To Teej or not to TeejDon’t define or redefine or celebrate Teej if you don’t want to—as long as you don’t make fun of the women who celebrate it
Each year as Teej rolls around, I find myself looking for excuses to celebrate it. As someone who doesn’t believe in penance, it has always been relatively simple for me to celebrate Teej in whatever way I feel like. But I also identify strongly as a feminist, and in that capacity, I have struggled with the festival. For many years, I worried that by celebrating Teej, I was being complicit in society’s placing so much value (too much, in fact) on a good husband (of a good caste and social standing, and someone who is hopefully better-qualified and better-earning than you).
So how have I come to terms with the festival?
Blue vs pink
Gender segregation is fed into our minds from the day we are born, starting with how our parents dress us up and what toys they buy for us—pink versus blue, dolls versus cars. Fairy tales, movies, and literature teach young girls that a good man is all they need to live happily ever after. Many of our traditions are also gendered; the Bratabandha is a ceremony done for young boys and not girls, and I have always found the Kanyaadaan ceremnony, where the bride’s parents give her away to the groom, shocking.
On the other hand, I find the Teej vibe quite liberating. In most festivals, I see the women busy in the kitchen while men talk, feast and gamble. Prior to the day of Teej (‘dar khaaney’), women cook and women eat, they get decked up and visit their friends and family, and they dance, regardless of who’s watching.
For a long time, I understood Teej to be a festival where unmarried girls fasted for a good husband, and where married women prayed for their husband’s long lives. But a few years ago, my grandmother, well into her 70s, told me that Parvati didn’t fast for a good husband; she fasted to protest her father’s decision to get her married to Bishnu, whom he deemed appropriate for her, and to actually marry Shiva, whom she wanted to marry. She fasted as a sign of devotion. She fasted to take her life into her own hands by choosing her own partner. That is at least my grandmother’s interpretation of the festival. I know from her that women have always defined and interpreted Teej in their own ways.

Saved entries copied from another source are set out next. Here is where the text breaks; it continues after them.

(* ===== verification/WsManagerFacts.v ===== *)
(** * Facts about the websocket manager

    [ws_inv]: the counters are those of the handlers that own a reservation,
    clients belong to handlers, and queues are bounded.  Every step of a task
    keeps it. *)

From Stdlib Require Import QArith Strings.Ascii.
From coqutil Require Import Datatypes.RecordSetters.
Import DoubleBraceUpdate.
From S2P Require Import Prelude Bytes Json Crypto Transaction Utxo Block Blockchain.
From S2P Require Import Effects NodeState Node Services ApiConfig WsManager.
#[local] Open Scope Z_scope.

(** ** Counting the handlers of an address *)

Definition count_ip (ip : string) (l : list string) : Z := Z.of_nat (length (filter (λ x : string, x = ip) l)).

Lemma count_ip_app ip l l' : count_ip ip (l ++ l') = count_ip ip l + count_ip ip l'.
Proof. unfold count_ip. rewrite filter_app, length_app. lia. Qed.

Lemma count_ip_one ip x : count_ip ip [x] = if decide (x = ip) then 1 else 0.
Proof. unfold count_ip. rewrite filter_cons. by case_decide. Qed.

Lemma count_ip_perm ip l l' : l ≡ₚ l' → count_ip ip l = count_ip ip l'.
Proof. unfold count_ip. intros Hp. f_equal. apply Permutation_length. by rewrite Hp. Qed.

Lemma count_ip_cons ip x l : count_ip ip (x :: l) = (if decide (x = ip) then 1 else 0) + count_ip ip l.
Proof. change (x :: l) with ([x] ++ l). by rewrite count_ip_app, count_ip_one. Qed.

Lemma count_ip_pos ip l : 0 <= count_ip ip l.
Proof. unfold count_ip. lia. Qed.

(** ** Dictionaries *)

Section dict.
Context {V : Type}.
Implicit Types (d : list (nat * V)) (k : nat).
(* ===== verification/Limits.v ===== *)
(** * api/middleware/: quotas per address and the limit on bodies

    Two middlewares stand before the application.  A quota is a deque of the
    times of the requests it let through, cleaned from its old end; the limit on
    bodies reads the whole body before the application sees the request.  Times
    are rationals.  What a middleware answers itself is a value of its own. *)

From Stdlib Require Import QArith Qround Lqa Strings.Ascii Sorted.
From coqutil Require Import Datatypes.RecordSetters.
Import DoubleBraceUpdate.
From S2P Require Import Prelude Bytes Json JsonParse Services.
#[local] Open Scope string_scope.
#[local] Open Scope Z_scope.

(** ** Deques of times *)

(** [while q and old(q[0]): q.popleft()] *)
Fixpoint purge (old : Q → bool) (q : list Q) : list Q :=
  match q with
  | t :: r => if old t then purge old r else q
  | [] => []
  end.

Definition before (cutoff t : Q) : bool := negb (Qle_bool cutoff t).

(** ** rate_limiter.py *)

Module RateLimiter.

Record RateLimiter := MkLimiter {
  general_limit : Z;
  mutation_limit : Z;
  admin_limit : Z;
  window : Q;
  general_history : gmap string (list Q);
  mutation_history : gmap string (list Q);
  admin_history : gmap string (list Q);
  last_cleanup : Q
}.
(* ===== verification/_CoqProject ===== *)
-Q . S2P
Prelude.v
Effects.v
Js.v
Cli.v
Dates.v
Money.v
Schema.v
Wallet.v
Ledger.v
Crash.v
Simulation.v
EthBlock.v
Keys.v
ReportQuery.v
OperatorWallet.v
HttpWallet.v
OperatorBook.v
AuditLog.v
OperatorConfig.v
Launch.v
Sandbox.v
Sessions.v
Reporting.v
ReportSafety.v
ReportPages.v
SessionSafety.v
DataErasure.v
OperatorAuth.v
Provision.v
Fairness.v
Bets.v
BetSafety.v
BetFlow.v
ReportTruth.v
Reconcile.v
Soak.v
LoadStats.v
OperatorApi.v
PublicApi.v
PlayerApi.v
Retention.v
Election.v
Engine.v
EngineSafety.v
Health.v
Telemetry.v
Bootstrap.v
RoundCache.v
Gateway.v
GatewayTiming.v
GatewaySafety.v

Last year, I participated in a panel of millennial women to talk about our respective experiences of Teej. I talked about how I have, over the years, developed my own understanding of the festival. Some of the attendees did not buy into that argument. For them, Teej has a deeply patriarchal feeling, with women getting gifts from their brothers to make up for the inheritance that they’re not given, and fasting for their husbands. To them, red bangles and ‘poteys’ only weigh women down.
But throughout the world, women continue to breathe new meaning into their choices; short skirts and high heels, known to many older feminists as things that restricted women’s movement, have become popular once again. Of course, our choices are often shaped by ideas of what is virtuous, which is influenced by the patriarchal society around us. But our choices also influence society, regardless of our position in it. Last year, I found the perfect red lipstick. I was in the middle of a very busy year, and I questioned myself about why I felt the need to wear makeup, when my male friends and colleagues embraced their bare faces. What made me question the purchase even more was the thought of my nieces and cousins; the thought that they would see me, and think that a woman needs to wear makeup to look good. I deliberated for a long time about how I would explain this lipstick to the little girls in my life, and then I bought it.
One day I will have a little girl, and I will have to explain Teej to her. I will start with the history. And then I will go on to tell her what my grandmother told me, and explain to her what the festival means to me, and tell her that it can mean something else to her.
A friend of mine recently vented on a Facebook post, “Why should [women] not pray for the long life of their husband in a society where widow marriage was forbidden? It scares me to even think of the plight of these women in a society where widows are treated like outcast, where it was not that long ago that sati pratha used to be the norm of the day.” It would be wrong to claim that all women have the freedom to interpret Teej as they wish. In fact, one of the other panelists at the discussion mentioned above talked about the pressures to embrace Teej and keep a fast that the women in her family face every year. But these days, we don’t hear of women passing out because of dehydration, which was common news during my childhood. As societies change, as people and their perceptive change, traditions and the meanings they carry also change. Teej is also evolving.
You don’t have to define or redefine or celebrate Teej, if you don’t want to. You can choose to chuck it out of your personal basket of traditions altogether, as long as you don’t make fun of the women who do celebrate it. Maybe you can also hear their interpretations of the festival, with an open heart.
I was 11 when I first tried to fast during Teej. It was a few months after my Gunyo Cholo, and in my dark red Banarasi sari, I felt very grown up, almost as graceful as my mother. I’m not sure whether I kept my fast the whole day, but I did wear my sari the whole day. Since then, I have fasted most years, in different ways; one year, when I was in college, I forgot to bring a stash of fruits from the dining hall, and broke my fast at midnight with a lamb sandwich. This year, I have to go to work, so I’m not fasting, but I do wish I had the day off to chill with my mom and aunts instead. And I do want a good husband, but I don’t know if fasting is going to get me that. Asking a person with similar characteristics as that of Shiva out on a date might be a better gameplan!